Try it
Among the records that follow, find the line with "a file called [None] for the log. *)" and the line with "(** What [_restore_resolv_conf]". Set down those lines and all lines between them exactly, without adding anything.

Data entries

============================================================

(** * The reconciler adapter of nginx-kubernetes-gateway

    A shallow embedding of [internal/reconciler/implementation.go]:
    [Implementation.Reconcile] fetches the object named by a request,
    re-validates it, and offers exactly one event to the shared event
    channel, racing the send against the cancellation of its context.

    Pointers are locations of a heap, a [client.Object] interface value is a
    dynamic type together with a location, the calls and communications of an
    invocation are listed in the order the code performs them, and the [select]
    statement is resolved from the instants at which the context is cancelled
    and at which the channel can take the send. *)

From stdpp Require Import gmap strings list.
From Stdlib Require Import ZArith.

Local Open Scope string_scope.

(** ** k8s.io/apimachinery/pkg/types *)
Module types.

Record NamespacedName := mkNamespacedName {
  Namespace : string;
  Name : string
}.

#[global] Instance NamespacedName_eq_dec : EqDecision NamespacedName.
Proof. solve_decision. Defined.

End types.

(** ** Go [error] values and k8s.io/apimachinery/pkg/api/errors *)
Module apierrors.

Inductive StatusReason :=
| StatusReasonUnknown
| StatusReasonNotFound
| StatusReasonForbidden
| StatusReasonTimeout.

(** An [error] is either an API status error, which carries a reason, or a
    plain error made by [errors.New]. *)
Inductive error :=
| StatusError (reason : StatusReason) (message : string)
| errorString (s : string).

#[global] Instance StatusReason_eq_dec : EqDecision StatusReason.
Proof. solve_decision. Defined.
Lemma liftW_raise {A} (m : M World A) σ e w :
  m (world σ) = Raise e w → liftW m σ = Raise e (mkSt (self σ) w).
Proof. intros H. unfold liftW. by rewrite H. Qed.

(** ** Construction *)

(** C5. For a job whose two image paths name a file: when the output path
    exists and [overwrite] is off, construction raises [FileExistsError]
    and leaves the world as it was; when the output path does not exist or
    [overwrite] is on, construction returns the object, again without
    touching the world. *)
Theorem construction_output_collision
    (inp out mp cfg : string) (ov : bool) (w : World) :
  nonempty (path_name inp) = true →
  nonempty (path_name out) = true →
  (os_path_exists w out = true → ov = false →
     __init__ inp out mp cfg ov w =
     Raise (FileExistsError ("Error: Output image file '" +:+ out +:+
                             "' already exists! Use overwrite=True to overwrite.")) w)
  ∧ (os_path_exists w out = false ∨ ov = true →
     ∃ obj, __init__ inp out mp cfg ov w = Ok obj w ∧
            input_image_file obj = inp ∧ output_image_path obj = out ∧
            target_mount_point obj = mp ∧ chimg_config_file obj = cfg ∧
            overwrite obj = ov).
Proof.
  intros Hin Hout. unfold __init__, with_suffix, bind, lift_exn, ask.
  rewrite Hin, Hout. simpl. split.
  - intros -> ->. reflexivity.
  - intros [->| ->].
    + simpl. eexists. by repeat split.
    + rewrite andb_false_r. eexists. by repeat split.
Qed.

Lemma construction_output_collision_witness :
  ∃ obj, __init__ "in.qcow2" "out.qcow2" "mnt" "cfg.yaml" false Scenario.host
         = Ok obj Scenario.host ∧ modified_image_file obj = "in.modifying".
Proof.
  destruct (construction_output_collision "in.qcow2" "out.qcow2" "mnt" "cfg.yaml" false
              Scenario.host eq_refl eq_refl) as [_ H].
  destruct (H (or_introl eq_refl)) as (obj & Hobj & _).
  exists obj. split; [exact Hobj|].
  vm_compute in Hobj. injection Hobj as <-. reflexivity.
Defined.

(** A path without final component cannot be a job's image path:
    [with_suffix] refuses it before the collision check is reached. *)
Lemma construction_needs_a_file_name out mp cfg ov w :
  ∃ msg, __init__ "." out mp cfg ov w = Raise (ValueError msg) w.
Proof. eexists. reflexivity. Qed.

(** ** Artifact names *)

Lemma derived_artifact_names B :
  manifest_file B = B +:+ ".manifest" ∧
  filelist_file B = B +:+ ".filelist" ∧
  sbom_document_name B = B +:+ ".sbom" ∧
  sbom_file_name B = B +:+ ".sbom.spdx".
Proof. by repeat split. Qed.

(** The fallback to [B.sbom.log] applies to an empty path only. *)
Lemma sbom_log_fallback B : sbom_log_path B (PyStr "") = B +:+ ".sbom.log".
Proof. reflexivity. Qed.

Lemma string_length_app (s t : string) :
  String.length (s +:+ t) = (String.length s + String.length t)%nat.
Proof. induction s as [|a s IH]; simpl; [done | by rewrite IH]. Qed.

(** Settle a decidable closed statement by evaluation. *)
Ltac by_evaluation :=
  match goal with
  | |- ?P => apply (bool_decide_unpack P); vm_compute; exact I
  end.

(** Settle a conjunction of closed equations by evaluation. *)
Ltac evaluate_all :=
  repeat match goal with |- _ ∧ _ => split end; vm_compute; reflexivity.

(** C8. With [sbom_log=None] the log path is the text [None], for every
    base path, and never [B.sbom.log]: a run that generates the SBOM opens
    a file called [None] for the log. *)
Theorem sbom_log_none_is_the_text_None :
  (∀ B, sbom_log_path B PyNone = "None" ∧ sbom_log_path B PyNone ≠ B +:+ ".sbom.log")
  ∧ (Os (OpenWrite "None") ∈ trace (world (state_of Scenario.manifest_with_sbom)))
  ∧ (Run (CpcSbom "mnt" "out.sbom" "out.sbom.spdx" "None")
       ∈ trace (world (state_of Scenario.manifest_with_sbom)))
  ∧ (Os (OpenWrite "out.sbom.log") ∉ trace (world (state_of Scenario.manifest_with_sbom)))
  ∧ fs (world (state_of Scenario.manifest_with_sbom)) !! "out.sbom.log" = None
  ∧ fs (world (state_of Scenario.manifest_with_sbom)) !! "None" = Some (File "").
Proof.
  split.
  - intros B. split; [reflexivity|]. change (sbom_log_path B PyNone) with "None".
    intros H. apply (f_equal String.length) in H. rewrite string_length_app in H.
    simpl in H. lia.
  - split; [by_evaluation|]. split; [by_evaluation|]. split; [by_evaluation|].
    split; vm_compute; reflexivity.
Qed.

(** ** The DNS shim *)

Lemma backup_is_not_resolv mp : backup_path mp ≠ resolv_path mp.
Proof.
  unfold backup_path. intros H. apply (f_equal String.length) in H.
  rewrite string_length_app in H. simpl in H. lia.
Qed.

Lemma exists_lexists w p : os_path_exists w p = true → is_Some (fs w !! p).
Proof.
  unfold os_path_exists, stat. intros H%bool_decide_eq_true. simpl in H.
  destruct (fs w !! p) as [n|]; [eauto|]. by destruct H.
Qed.

(** What [_restore_resolv_conf] does when the flag is set and
    [os.path.exists] sees the backup: the backup takes the place of the
    injected file, and nothing else changes. *)
Lemma restore_moves_backup E σ :
  let mp := target_mount_point (self σ) in
  resolv_conf_existed (self σ) = true →
  os_path_exists (world σ) (backup_path mp) = true →
  (∀ c w, exit_status E c w = 0) →
  ∃ σ', _restore_resolv_conf E σ = Ok () σ' ∧
        fs (world σ') !! resolv_path mp = fs (world σ) !! backup_path mp ∧
        fs (world σ') !! backup_path mp = None ∧
        ∀ p, p ≠ resolv_path mp → p ≠ backup_path mp →
             fs (world σ') !! p = fs (world σ) !! p.
Proof.
  intros mp Hex Hbak Hrc. pose proof (backup_is_not_resolv mp) as Hne.
  destruct (exists_lexists _ _ Hbak) as [n Hn].
  unfold _restore_resolv_conf, bind, get_self, ask, liftW, log. simpl.
  fold mp. rewrite Hex, Hbak. simpl.
  rewrite !run_check_ok by apply Hrc. simpl.
  rewrite lookup_delete_ne, Hn by done. simpl.
  eexists. split; [reflexivity|]. simpl. split; [|split].
  - by rewrite lookup_insert_eq.
  - by rewrite lookup_insert_ne, lookup_delete_eq.
  - intros p H1 H2. by rewrite lookup_insert_ne, !lookup_delete_ne.
Qed.

(** Otherwise it deletes the injected file and nothing else. *)
Lemma restore_deletes_injected E σ :
  let mp := target_mount_point (self σ) in
  resolv_conf_existed (self σ) = false ∨ os_path_exists (world σ) (backup_path mp) = false →
  (∀ c w, exit_status E c w = 0) →
  ∃ σ', _restore_resolv_conf E σ = Ok () σ' ∧
        fs (world σ') = delete (resolv_path mp) (fs (world σ)).
Proof.
  intros mp Hcase Hrc.
  unfold _restore_resolv_conf, bind, get_self, ask, liftW, log. simpl. fold mp.
  assert (resolv_conf_existed (self σ) && os_path_exists (world σ) (backup_path mp) = false)
    as -> by (destruct Hcase as [-> | ->]; [done | apply andb_false_r]).
  simpl. rewrite run_check_ok by apply Hrc. simpl.
  eexists. split; reflexivity.
Qed.

(** C6. A root file system whose [etc/resolv.conf] is the usual link into
    the empty [/run]: install backs the link up and sets the flag, yet
    restore finds no backup through [os.path.exists], deletes the injected
    file only, and leaves the backup beside the missing original. *)
Theorem dangling_backup_is_not_restored :
  ∃ σ1 σ2,
    fs (world (Scenario.mounted Scenario.linked_tree)) !! "mnt/etc/resolv.conf"
      = Some (Symlink "mnt/run/systemd/resolve/stub-resolv.conf") ∧
    _handle_resolv_conf (Scenario.calm Scenario.linked_tree)
      (Scenario.mounted Scenario.linked_tree) = Ok () σ1 ∧
    resolv_conf_existed (self σ1) = true ∧
    fs (world σ1) !! "mnt/etc/resolv.conf" = Some (File "nameserver 192.0.2.53") ∧
    fs (world σ1) !! "mnt/etc/resolv.conf.bak"
      = Some (Symlink "mnt/run/systemd/resolve/stub-resolv.conf") ∧
    os_path_lexists (world σ1) "mnt/etc/resolv.conf.bak" = true ∧
    os_path_exists (world σ1) "mnt/etc/resolv.conf.bak" = false ∧
    _restore_resolv_conf (Scenario.calm Scenario.linked_tree) σ1 = Ok () σ2 ∧
    fs (world σ2) !! "mnt/etc/resolv.conf" = None ∧
    fs (world σ2) !! "mnt/etc/resolv.conf.bak"
      = Some (Symlink "mnt/run/systemd/resolve/stub-resolv.conf").
Proof.
  exists (state_of (_handle_resolv_conf (Scenario.calm Scenario.linked_tree)
                      (Scenario.mounted Scenario.linked_tree))).
  exists (state_of ((_handle_resolv_conf (Scenario.calm Scenario.linked_tree) ;;
                     _restore_resolv_conf (Scenario.calm Scenario.linked_tree))
                      (Scenario.mounted Scenario.linked_tree))).
  evaluate_all.
Qed.

(** With a regular file the same run restores the original. *)
Lemma regular_backup_is_restored :
  let r := (_handle_resolv_conf (Scenario.calm Scenario.plain_tree) ;;
            _restore_resolv_conf (Scenario.calm Scenario.plain_tree))
             (Scenario.mounted Scenario.plain_tree) in
  fs (world (state_of r)) !! "mnt/etc/resolv.conf" = Some (File "nameserver 127.0.0.53") ∧
  fs (world (state_of r)) !! "mnt/etc/resolv.conf.bak" = None.
Proof. split; vm_compute; reflexivity. Qed.

(** ** Finalization *)

Lemma stat_delete (m : gmap string node) p : stat (delete p m) p = None.
Proof. unfold stat. simpl. by rewrite lookup_delete_eq. Qed.

(** After [os.remove] has returned, the path is gone. *)
Lemma os_remove_removes E p w w' :
  os_remove E p w = Ok () w' → os_path_exists w' p = false.
Proof.
  unfold os_remove, os_call. destruct (os_fault E _ w); [done|]. simpl.
  destruct (fs w !! p); [|done]. intros [= <-].
  unfold os_path_exists. simpl. by rewrite stat_delete.
Qed.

============================================================

Response box
    a file called [None] for the log. *)
Theorem sbom_log_none_is_the_text_None :
  (∀ B, sbom_log_path B PyNone = "None" ∧ sbom_log_path B PyNone ≠ B +:+ ".sbom.log")
  ∧ (Os (OpenWrite "None") ∈ trace (world (state_of Scenario.manifest_with_sbom)))
  ∧ (Run (CpcSbom "mnt" "out.sbom" "out.sbom.spdx" "None")
       ∈ trace (world (state_of Scenario.manifest_with_sbom)))
  ∧ (Os (OpenWrite "out.sbom.log") ∉ trace (world (state_of Scenario.manifest_with_sbom)))
  ∧ fs (world (state_of Scenario.manifest_with_sbom)) !! "out.sbom.log" = None
  ∧ fs (world (state_of Scenario.manifest_with_sbom)) !! "None" = Some (File "").
Proof.
  split.
  - intros B. split; [reflexivity|]. change (sbom_log_path B PyNone) with "None".
    intros H. apply (f_equal String.length) in H. rewrite string_length_app in H.
    simpl in H. lia.
  - split; [by_evaluation|]. split; [by_evaluation|]. split; [by_evaluation|].
    split; vm_compute; reflexivity.
Qed.

(** ** The DNS shim *)

Lemma backup_is_not_resolv mp : backup_path mp ≠ resolv_path mp.
Proof.
  unfold backup_path. intros H. apply (f_equal String.length) in H.
  rewrite string_length_app in H. simpl in H. lia.
Qed.

Lemma exists_lexists w p : os_path_exists w p = true → is_Some (fs w !! p).
Proof.
  unfold os_path_exists, stat. intros H%bool_decide_eq_true. simpl in H.
  destruct (fs w !! p) as [n|]; [eauto|]. by destruct H.
Qed.

(** What [_restore_resolv_conf] does when the flag is set and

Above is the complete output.